In front of me a group of lads watch keenly. “Go on boy wonder” says one as Newmarket’s Jack Whiting pushes forward. “ That number nine rolled his ankle” says another “ Well he looks okay” is the reply.  “Yeah, but he has rolled his ankle”.  Half-time is approaching and the bespectacled linesman whose glasses make him look a little like Kevin Costner’s character in the film JFK stifles a yawn.

With the referee’s whistle I head for the bar.  I check on the half-time scores; Ipswich are winning away from home; excellent!  I order a half of Lacon’s Pale Ale (£1.70) to cautiously celebrate a job half done.  The beer is much too cold and fizzy but it has that fashionable, light, hoppy flavour. Once the rush has died down I ask the barman what has happened at Newmarket that the place now looks so much better than it did when I was last here, probably in 2014 or 2015.  Back then it looked like the National Trust might want to preserve it as an example of a slightly shabby Step Five football ground from the 1980’s.  He tells me that they sold the land behind the clubhouse for housing, which funded the synthetic pitch which is now hired out every night; this week Cambridge United have used it every day for their soccer school.  Meanwhile the club’s guests and visiting officials enjoy plates of sandwiches and fancy-cakes in a room to the side of the bar.  I look at the programme, a  glossy publication full of adverts, but with potted club histories, league tables, results and fixtures too, so a useful programme all the same; and it’s good to see which local companies help support the club.  I very much like that Tattersalls advertise their sales calendar and wonder how many of the crowd here today will be looking to buy a filly or may be a two year old at the next sale.

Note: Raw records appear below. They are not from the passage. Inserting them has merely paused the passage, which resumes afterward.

(** C9: the values [change_model] accepts are those with a "/" whose pair
    validates and for which the write succeeds, which it does when every
    string of the document and both parts can be encoded; whenever it accepts
    a value, what it stores is the string made of the stripped part before
    the first "/", a "/", and the stripped part after it. The cut is at the
    first "/" only, so white space around either part does not change what
    [change_model] does, and the stored model part may hold a "/" itself. *)
Theorem change_model_normalises self fs :
  (∀ mv fs',
     change_model self mv fs = (Ok tt, fs') →
     ∃ a b cfg,
       split_at_first (u "/") mv = Some (a, b)
       ∧ validate_provider_model self (strip a) (strip b) fs = (Ok true, fs)
       ∧ fs !! config_path self = Some (Content (JObj cfg))
       ∧ fs' = <[config_path self :=
                   Content (JObj (dict_set (u "model")
                              (JStr (strip a ++ u "/" ++ strip b)) cfg))]> fs)
  ∧ (∀ mv a b cfg,
       split_at_first (u "/") mv = Some (a, b) →
       validate_provider_model self (strip a) (strip b) fs = (Ok true, fs) →
       fs !! config_path self = Some (Content (JObj cfg)) →
       encodable (JObj cfg) = true →
       str_encodable (strip a) = true →
       str_encodable (strip b) = true →
       change_model self mv fs
       = (Ok tt,
          <[config_path self :=
              Content (JObj (dict_set (u "model")
                         (JStr (strip a ++ u "/" ++ strip b)) cfg))]> fs))
  ∧ (∀ l r, 47%N ∉ l → split_at_first (u "/") (l ++ u "/" ++ r) = Some (l, r))
  ∧ (∀ p m ws1 ws2 ws3 ws4,
       forallb isspace ws1 = true → forallb isspace ws2 = true →
       forallb isspace ws3 = true → forallb isspace ws4 = true →
       47%N ∉ p →
       change_model self ((ws1 ++ p ++ ws2) ++ u "/" ++ (ws3 ++ m ++ ws4)) fs
       = change_model self (p ++ u "/" ++ m) fs)
  ∧ (fs !! config_path self = Some (Content (JObj hub_document)) →
     change_model self (u " hub / org/model ") fs
     = (Ok tt,
        <[config_path self :=
            Content (JObj (dict_set (u "model") (JStr (u "hub/org/model")) hub_document))]> fs)).
Proof.
  assert (∀ ws, forallb isspace ws = true → 47%N ∉ ws) as Hslash.
  { intros ws Hws Hin. apply forallb_forall with (x := 47%N) in Hws; [done|].
    by apply list_elem_of_In. }
  assert (∀ mv a b cfg,
            split_at_first (u "/") mv = Some (a, b) →
            validate_provider_model self (strip a) (strip b) fs = (Ok true, fs) →
            fs !! config_path self = Some (Content (JObj cfg)) →
            encodable (JObj cfg) = true →
            str_encodable (strip a) = true →
            str_encodable (strip b) = true →
            change_model self mv fs
            = (Ok tt,
               <[config_path self :=
                   Content (JObj (dict_set (u "model")
                              (JStr (strip a ++ u "/" ++ strip b)) cfg))]> fs)) as Hok.
  { intros mv a b cfg Hsplit Hval Hfs Hcfg Ha Hb.
    destruct (change_model_accepted self mv a b fs Hsplit Hval) as (cfg' & Hfs' & Hrun).
    rewrite Hfs in Hfs'. injection Hfs' as <-. rewrite Hrun.
    apply save_config_encodable. by apply encodable_selection. }
  split; [|split; [|split; [|split]]].
  - intros mv fs' Hrun.
    destruct (change_model_Ok_inv self mv fs tt fs' Hrun)
      as (a & b & cfg & Hsplit & Hval & Hfs & _ & ->).
    by exists a, b, cfg.
  - exact Hok.
  - intros l r Hl. by apply (split_at_first_char 47%N).
  - intros p m ws1 ws2 ws3 ws4 H1 H2 H3 H4 Hp.
    rewrite (change_model_parsed self _ (ws1 ++ p ++ ws2) (ws3 ++ m ++ ws4)).
    + rewrite (change_model_parsed self (p ++ u "/" ++ m) p m)
        by (by apply (split_at_first_char 47%N)).
      by rewrite !strip_surrounded.
    + apply (split_at_first_char 47%N).
      rewrite !elem_of_app. intros [?|[?|?]]; [by apply (Hslash ws1) | done | by apply (Hslash ws2)].
  - intros Hfs.
    rewrite (Hok (u " hub / org/model ") (u " hub ") (u " org/model ") hub_document);
      try done.
    rewrite (validate_provider_model_run self fs hub_document) by done.
    unfold stored_model. rewrite Hfs. vm_compute. reflexivity.
Qed.
(** X3.  A deletion event undoes a creation event for the same file: when
    the creation returned nil, the deletion that follows returns nil too and
    the file system is exactly what it was before the two; the log holds the
    two lines. *)
Theorem X3_delete_undoes_create
    (d1 d2 : Directory) (dist : string) (created deleted : UpdateHeader) (w : World) :
  IsCreate (Event created) = true -> IsDelete (Event created) = false ->
  IsCreate (Event deleted) = false -> IsDelete (Event deleted) = true ->
  Name (Event deleted) = Name (Event created) ->
  (UpdateDirs d1 dist created w).2 = None ->
  UpdateDirs d2 dist deleted (UpdateDirs d1 dist created w).1 =
    (mkWorld (fs w)
       (logs w ++ ["Updated link: " +:+ Name (Event created);
                   "Delete link: " +:+ dest_path dist (path.Base (Name (Event created)))]),
     None).
Proof.
  intros Hc1 Hd1 Hc2 Hd2 Hname.
  unfold UpdateDirs, UpdateDirs_create, UpdateDirs_delete.
  rewrite Hc1, Hd1, Hc2, Hd2, Hname.
  destruct (os.Symlink (fs w) _ _) as [fs'|e] eqn:Hs; simpl; [|done].
  intros _. rewrite (Symlink_Remove _ _ _ _ Hs).
  unfold log.Println, set_fs. simpl. by rewrite <- app_assoc.
Qed.

Lemma X3_witness :
  UpdateDirs (mkDir "/A") "/D" (deletion "/A/x.txt" "/A")
    (UpdateDirs (mkDir "/A") "/D" (creation "/A/x.txt" "/A") ex_world).1 =
    (mkWorld (fs ex_world)
       (logs ex_world ++ ["Updated link: " +:+ "/A/x.txt";
                          "Delete link: " +:+ dest_path "/D" "x.txt"]),
     None).
Proof.
  apply (X3_delete_undoes_create (mkDir "/A") (mkDir "/A") "/D"
           (creation "/A/x.txt" "/A") (deletion "/A/x.txt" "/A") ex_world);
    reflexivity.
Defined.

(** X4.  The two blocks of [UpdateDirs] are not alternatives.  For an event
    that is both a creation and a deletion: when the link can be made it is
    made and removed again, both lines are logged, and the file system ends
    as it began; when making it fails, the error is returned from the first
    block and the second is never run, so an entry that was in the way is
    still there. *)
Theorem X4_create_and_delete_in_one_event
    (d : Directory) (dist : string) (updated : UpdateHeader) (w : World) :
  IsCreate (Event updated) = true -> IsDelete (Event updated) = true ->
  let f := Name (Event updated) in
  let p := dist +:+ "/" +:+ path.Base f in
  match os.Symlink (fs w) f p with
  | Ok _ =>
      UpdateDirs d dist updated w =
        (mkWorld (fs w) (logs w ++ ["Updated link: " +:+ f; "Delete link: " +:+ p]), None)
  | Failed err =>
      UpdateDirs d dist updated w = (log.Println (Error err) w, Some err)
  end.
Proof.
  intros Hc Hd f p. unfold UpdateDirs, UpdateDirs_create, UpdateDirs_delete.
  rewrite Hc, Hd. fold f. fold p.
  destruct (os.Symlink (fs w) f p) as [fs'|e] eqn:Hs; [|done].
  simpl. rewrite (Symlink_Remove _ _ _ _ Hs).
  unfold log.Println, set_fs. simpl. by rewrite <- app_assoc.
Qed.

Lemma X4_witness :
  UpdateDirs (mkDir "/A") "/D" (create_and_delete "/A/stale" "/A") ex_world =
    (log.Println (Error (LinkError "symlink" "/A/stale" "/D/stale" EEXIST)) ex_world,
     Some (LinkError "symlink" "/A/stale" "/D/stale" EEXIST)).
Proof.
  exact (X4_create_and_delete_in_one_event (mkDir "/A") "/D"
           (create_and_delete "/A/stale" "/A") ex_world eq_refl eq_refl).
Defined.

(* ===================================================================== *)
(** * More on the reconciliation pass *)
(* ===================================================================== *)

(** Among the entries the pass leaves, none is a dangling link. *)
Lemma none_dangling_after (fs : gmap string dir) (target : string) (dr : dir) (n : string) :
  valid_names dr -> fs !! target = Some dr ->
  is_Some (remove_names (dangling_links fs target dr) (entries dr) !! n) ->
  dangling (<[target := set_entries dr
               (remove_names (dangling_links fs target dr) (entries dr))]> fs) target n
  = false.
Proof.
  intros Hv Hd [nd Hn]. rewrite lookup_remove_names in Hn.
  case_bool_decide as Hin; [done|].
  assert (valid_name n = true) as Hvn by (by apply (Hv _ _ Hn)).
  assert (dangling fs target n = false) as Hdn.
  { destruct (dangling fs target n) eqn:E; [|done].
    exfalso. apply Hin, elem_of_dangling_links. eauto. }
  unfold dangling in *.
  rewrite resolves_remove_dangling; [|done|apply NoDup_dangling_links|].
  - rewrite (lookup_path_dest _ target n _ Hvn (lookup_insert_eq _ _ _)). simpl.
    rewrite lookup_remove_names, bool_decide_eq_false_2 by done.
    by rewrite (lookup_path_dest _ target n dr Hvn Hd) in Hdn.
  - apply Forall_forall. intros m Hm.
    apply elem_of_dangling_links in Hm as [[md Hmd] Hm]. split; [|done].
    by apply (Hv _ _ Hmd).
Qed.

The second half begins promptly at four o’clock, which is good because I don’t want to miss my train at eight minutes past five.  “Come on Jockeys” shouts a large man from close to the smoking area “Come on Jocks” echoes another man.  The first action of the half sees the Newmarket goalkeeper slice the ball high over the clubhouse and out of the ground. “There goes another thirty quid” says someone.  I wander round to watch from between the dugouts. 

The two Newmarket coaches kitted out in matching blue tracksuits stand conspiratorially together.  “Come and fuckin’ get it” shouts one of them at the ‘keeper after Thetford put in a cross. “ He was behind him” shouts the ‘keeper in his own defence. “Fuck off” replies the coach.

Thetford look like they might score again and their good play belies their relatively low position in the league table; perhaps they need to play on a synthetic surface every week.  The afternoon wears on and the sun sinks lower in the sky casting long shadows of the trees behind the Thetford goal down the length of the pitch.  Spectators enjoying the warmth of the sunshine have to shield their eyes, but it’s very cool in the shade.  Substitutions are made and the man in the blue cap announces them as best he can.  “Number 17 is coming on” he tells us “… but I haven’t got a number seventeen on my teamsheet”.  Whoever number 17 is he’s got a powerful shot and he soon elicits a spectacular save from Newmarket’s Archer who because of his pink kit really does ‘leap like a salmon’.

Up in the stand Thetford supporters are encouraging their team. “On your bike ‘arry, skin ‘im son” is the advice to the alliteratively named number eleven Harry Hutt.  But Thetford fail to score again and as the game enters its last ten minutes Newmarket begin to keep the ball a bit more to themselves.   At five thirty-six an angled free-kick into the Thetford penalty area is met with a deft, flicked header from substitute and player manager, Michael Shinn.  The ball enters the top left hand corner of the goal as great goals often do.  Shinn may have one of fuller figures on the pitch today but his is a fine goal and Shinn is a fine name for a footballer, although not quite as good as that of the Newmarket number two Blake Kicks, whose surname is worthy of the Happy Families card game; up alongside Mr Bun the baker, Mr Bones the butcher and Mr Pots the painter, meet Mr Kicks the footballer.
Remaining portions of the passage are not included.